Art of DNA Graffitti: Coding Bacteria With Secret Messages
You might think an inner thigh tattoo is a fairly intimate piece of writing, but scientists at the J. Craig Venter Institute (led by the obviously modest Dr J. Craig Venter) authored a message far more personally placed than that. Famous for creating the first piece of synthetic bacteria DNA, we've since learned that they've autographed it.
In the most amazing piece of graffiti since Neil Armstrong scratched "Neil Was Here" in the moon (and if he didn't, he should have), the researchers encoded the name of researchers involved in the project into the very genetic coding of the organism itself. The translation between DNA and our alphabet is based on the system whereby various amino acids are represented by letters.

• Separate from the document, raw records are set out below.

(** When no descriptor that high is allowed, the file that was opened stays open on its low
    descriptor, and the caller is told that it failed. *)
Lemma safeio_leaks path o fd o1 o2 n :
  fd_open path o = (fd, o1) → 0 <= fd < UTIL_SAFEIO_MIN_FD → n < 0 →
  (∀ c, fd_dup c fd UTIL_SAFEIO_MIN_FD o1 = (n, o2)) →
  util_safeio_open path o = Ok (-1) o2 ∧ files o2 !! fd = Some path.
Proof.
  intros Eo Hfd Hn Ed. destruct (open_lowest _ _ _ _ Eo) as [[? _]|(_ & _ & _ & Hf1)]; [lia|].
  assert (files o1 !! fd = Some path) as H1 by (rewrite Hf1; apply lookup_insert_eq).
  split.
  - unfold util_safeio_open, util_safeio_get_fd, util_safeio_get_fd_min.
    rewrite (bind_Ok _ _ _ fd o1) by (unfold fd_call; by rewrite Eo).
    rewrite (proj2 (Z.ltb_ge fd 0)), (proj2 (Z.leb_gt _ fd)) by lia. cbn [orb andb]. rewrite bind_gets.
    rewrite (proj2 (Z.ltb_ge _ _)) by (apply getfd_open; by eexists).
    rewrite (bind_Ok _ _ _ n o2) by (unfold fd_call; by rewrite Ed). by rewrite (proj2 (Z.ltb_lt _ _)).
  - destruct (dup_above _ _ _ _ _ _ _ H1 (Ed true)) as [[_ ->]|[? _]]; [done|unfold UTIL_SAFEIO_MIN_FD in *; lia].
Qed.

End Descriptors.

(** ** Forked children *)

Section Fork.
Context {os : Type} `{fds : Fds os} (getenv : string → option cstr).

(** Only [ltckpt_output_init] registers handlers. *)
Definition same_handlers : relation out_st := λ s s', ou_atfork (os := os) s' = ou_atfork s.

#[local] Instance same_handlers_preorder : PreOrder same_handlers.
Proof. split; [by intros s|]. intros s1 s2 s3 H1 H2. unfold same_handlers in *. congruence. Qed.

Lemma keeps_on_fds {A} (p : prog os A) : keeps same_handlers (on_fds p).
Proof. intros s. unfold on_fds. by destruct (p (ou_os s)). Qed.

Lemma keeps_conf_put f : keeps same_handlers (conf_put f).
Proof. by intros s. Qed.

Hint Resolve keeps_on_fds keeps_conf_put : keeps.

Lemma keeps_fdopen fd : keeps same_handlers (fdopen fd).
Proof. unfold fdopen. auto with keeps. Qed.

Hint Resolve keeps_fdopen : keeps.

Lemma keeps_output_init : keeps same_handlers util_output_init.
Proof.
  unfold util_output_init. apply keeps_bind; [apply _|auto with keeps|]. intros c. apply keeps_if; [auto with keeps|].
  apply keeps_bind; [apply _| |auto 10 with keeps]. destruct (o_dir c); auto 10 with keeps.
Qed.

Lemma keeps_close_child : keeps same_handlers util_output_close_child.
Proof.
  unfold util_output_close_child. apply keeps_bind; [apply _|auto with keeps|]. intros c.
  apply keeps_if; [auto with keeps|]. destruct (o_fp c); auto with keeps.
Qed.

Lemma output_init_handlers s s' : ltckpt_output_init getenv s = Ok () s' → ou_atfork s' = S (ou_atfork s).
Proof.
  unfold ltckpt_output_init. rewrite bind_gets. unfold conf_put. rewrite !bind_modify.
  intros (u & s1 & H1 & H2)%bind_inv_Ok. injection H2 as <-. cbn [ou_atfork].
  match type of H1 with util_output_init ?s0 = _ => pose proof (keeps_output_init s0) as H end.
  unfold same_handlers in H. rewrite H1 in H. cbn [final ou_atfork] in H. by rewrite H.
Qed.

(** The handler registers itself again in the child: every generation of processes has twice as
    many handlers, and closes and opens its output as often. *)
Theorem fork_handlers_double (s s' : out_st) :
  fork_child getenv s = Ok () s' → ou_atfork s' = (2 * ou_atfork s)%nat.
Proof.
  unfold fork_child. rewrite bind_gets.
  assert (∀ n s1, run_handlers getenv n s1 = Ok () s' → ou_atfork s' = (n + ou_atfork s1)%nat) as H;
    [|intros E; apply H in E; lia].
  induction n as [|n IH]; intros s1; cbn [run_handlers]; [by intros [= <-]|].
  intros (u & s2 & H1 & H2)%bind_inv_Ok. apply IH in H2. unfold ltckpt_output_atfork_child in H1.
  apply bind_inv_Ok in H1 as (u' & s3 & H3 & H4). destruct u. apply output_init_handlers in H4.
  pose proof (keeps_close_child s1) as Hk. unfold same_handlers in Hk. rewrite H3 in Hk. cbn [final] in Hk. lia.
Qed.

(** The constructor: the mechanism selected before, or the baseline, has its context initialised
    unless the entry of the program did that, then the output, and then its own hook. *)
Theorem late_init_runs (hook : string → option (prog lib_st ())) c init out name out' :
  conf_name (Some (default 0%nat c)) = Some name →
  ltckpt_output_init getenv out = Ok () out' →
  ltckpt_common_late_init getenv hook (mk_lib c init out)
  = default skip (hook name)
      (mk_lib (Some (default 0%nat c)) (ltckpt_common_early_init getenv name init) out').
Proof.
  intros Hn Ho. unfold ltckpt_common_late_init.
  rewrite (bind_Ok _ _ _ () (mk_lib (Some (default 0%nat c)) init out)).
  2:{ cbn [lb_conf lb_init lb_out]. destruct c as [i|]; cbn [default]; [done|].
      unfold ltckpt_conf_setup, ltckpt_conf_setup_from_hook. rewrite bind_gets. done. }
  rewrite bind_gets. cbn [lb_conf]. rewrite Hn. rewrite bind_modify. cbn [lb_conf lb_init lb_out].
  erewrite bind_Ok; [|cbn [lb_conf lb_init lb_out]; by rewrite Ho]. by destruct (hook name).
Qed.

End Fork.

(** ** An example *)

Module Example.

(** A table of descriptors below a limit. *)
Definition LIMIT : nat := 4096.

Fixpoint find_free (n : nat) (from : Z) (t : gmap Z cstr) : Z :=
  match n with
  | O => -1
  | S n' => match t !! from with None => from | Some _ => find_free n' (from + 1) t end
  end.

Lemma find_free_spec n from t :
  0 <= from →
  find_free n from t = -1 ∨
  (from <= find_free n from t ∧ t !! find_free n from t = None ∧
   ∀ f, from <= f < find_free n from t → is_Some (t !! f)).
Proof.
  revert from. induction n as [|n IH]; intros from Hf; cbn [find_free]; [by left|].
  destruct (t !! from) eqn:E; [|right; split_and!; [lia|done|lia]].
  destruct (IH (from + 1) ltac:(lia)) as [H|(H1 & H2 & H3)]; [by left|right]. split_and!; [lia|done|].
  intros f Hf'. destruct (decide (f = from)) as [->|]; [by eexists|apply H3; lia].
Qed.

Definition place (fd : Z) (p : cstr) (t : gmap Z cstr) : Z * gmap Z cstr :=
  if fd <? 0 then (-1, t) else (fd, <[fd := p]> t).

#[local] Instance ex_fds : Fds (gmap Z cstr) := {|
  fd_open p t := place (find_free LIMIT 0 t) p t;
  fd_getfd fd t := match t !! fd with Some _ => 1 | None => -1 end;
  fd_dup _ fd min t :=
    match t !! fd with
    | Some p => if min <? 0 then (-1, t) else place (find_free LIMIT min t) p t
    | None => (-1, t)
    end;
  fd_close fd t := match t !! fd with Some _ => (0, delete fd t) | None => (-1, t) end;
  fd_stream _ t := (true, t);
  fd_pid _ := 7;
|}.

#[local] Instance ex_fd_laws : FdLaws (gmap Z cstr) id.
Proof.
  split; unfold id; cbn [fd_open fd_getfd fd_dup fd_close ex_fds]; generalize LIMIT as lim; intros lim.
  - intros p t fd t' H. unfold place in H.
    destruct (find_free_spec lim 0 t ltac:(lia)) as [E|(H1 & H2 & H3)].
    + rewrite E in H. injection H as <- <-. by left.
    + rewrite (proj2 (Z.ltb_ge _ _)) in H by done. injection H as <- <-. by right.
  - intros fd t [p ->]. lia.
  - intros c fd min t p n t' Hp H. rewrite Hp in H. destruct (Z.ltb_spec min 0).
    + injection H as <- <-. left. split; [lia|done].
    + unfold place in H. destruct (find_free_spec lim min t ltac:(lia)) as [E|(H1 & H2 & H3)].
      * rewrite E in H. injection H as <- <-. left. split; [lia|done].
      * rewrite (proj2 (Z.ltb_ge _ _)) in H by lia. injection H as <- <-. by right.
  - intros fd t r t' [p Hp] H. rewrite Hp in H. by injection H as <- <-.
Qed.

(** A daemon that has closed its standard descriptors. *)
Definition ex_env (name : string) : option cstr := None.
Definition ex_out : out_st := mk_out (mk_output NoStream None None 0 0 0 0) 0 (∅ : gmap Z cstr).

Lemma ex_output :
  match ltckpt_output_init ex_env ex_out with
  | Ok _ s => o_fp (ou_conf s) = OnFd 1000 ∧ ou_os s !! 1000 = Some (lit "/tmp/ltckpt.out.7") ∧
      ou_os s !! 0 = Some (lit "/dev/null") ∧ ou_atfork s = 1%nat
  | _ => False
  end.
Proof. vm_compute. split_and!; reflexivity. Qed.

Lemma safeio_open_safe_witness :
  match util_safeio_open (lit "/tmp/x") (∅ : gmap Z cstr) with
  | Ok r t => UTIL_SAFEIO_MIN_FD <= r ∧ t !! r = Some (lit "/tmp/x")
  | Stop _ _ => False
  end.
Proof.
  assert (returned (util_safeio_open (lit "/tmp/x") (∅ : gmap Z cstr)) = Some 1000) as R by (vm_compute; reflexivity).
  destruct (util_safeio_open (lit "/tmp/x") ∅) as [r t|] eqn:E; [|discriminate R]. injection R as ->.
  destruct (safeio_open_safe id _ _ _ _ E) as (H1 & H2 & _ & _); [lia|]. split; [exact H1|exact H2].
Defined.

End Example.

This isn't just a chromosomal easter egg though - this has serious implications. The ability to encode secret messages into genetic strands without compromising their ability to function has huge potential in the internet's favorite subject: copyright. With ever increasing advances in medical research (and escalating costs and profits in the field) you can expect to see identifying marks in your favorite genetic sequences.
This raises a truly inspiring number of questions. Laying claim to pesticide-resistant crops may be fair enough, but it's only a matter of time before commercially adjusting the human code becomes feasible. Just how much control will recipients of gene therapy have of their own cellular instructions? Will you be sued for piracy if you have a child? Will cancer render you ineligible for technical support because your code was patched, albeit by a malignant mutation? And if the RIAA think enforcing MP3 ownership is hard, how on Earth will people check DNA?
These questions aren't as dystopian as you might think. This isn't the first time a message for those who can read it has been hidden in the very blueprints of an organism (and no, we're not talking about that star trek episode here). In 2003 a team of German geneticists encrypted a poem that was in latin, as if that wasn't restricting it to a small enough minority already, placing it in the genome of a plant. The technology has advanced considerably since then, writing messages as part of a whole new organism rather than jamming it into a co-operative species, but in the process we've moved from poetry to proprietary rights. We'll have to watch out for how far that continues.
Posted by Luke McKinney.







Very interesting, encoding information in DNA,
BUT ----
What if the DNA in which something is stored, like a piece of poetry, the Bill of Rights, the Drake Equation, or - ironically, the 1st paragraph of Genesis, gets corrupted ?
Just like any storage medium, the pure, original information content is LOST !! a few Gamma rays or stray UV radiation, then a mutation that affects other parts of the strand, then it's gone.
DNA as a storage medium - Novel, but not error - proof.
Posted by: EvilCosmicMonkeyfrom Knoxville | May 30, 2009 at 03:53 PM
Perhaps random mutation could change it so that an entirely new poem is formed?
Perhaps, that is where poetry came from?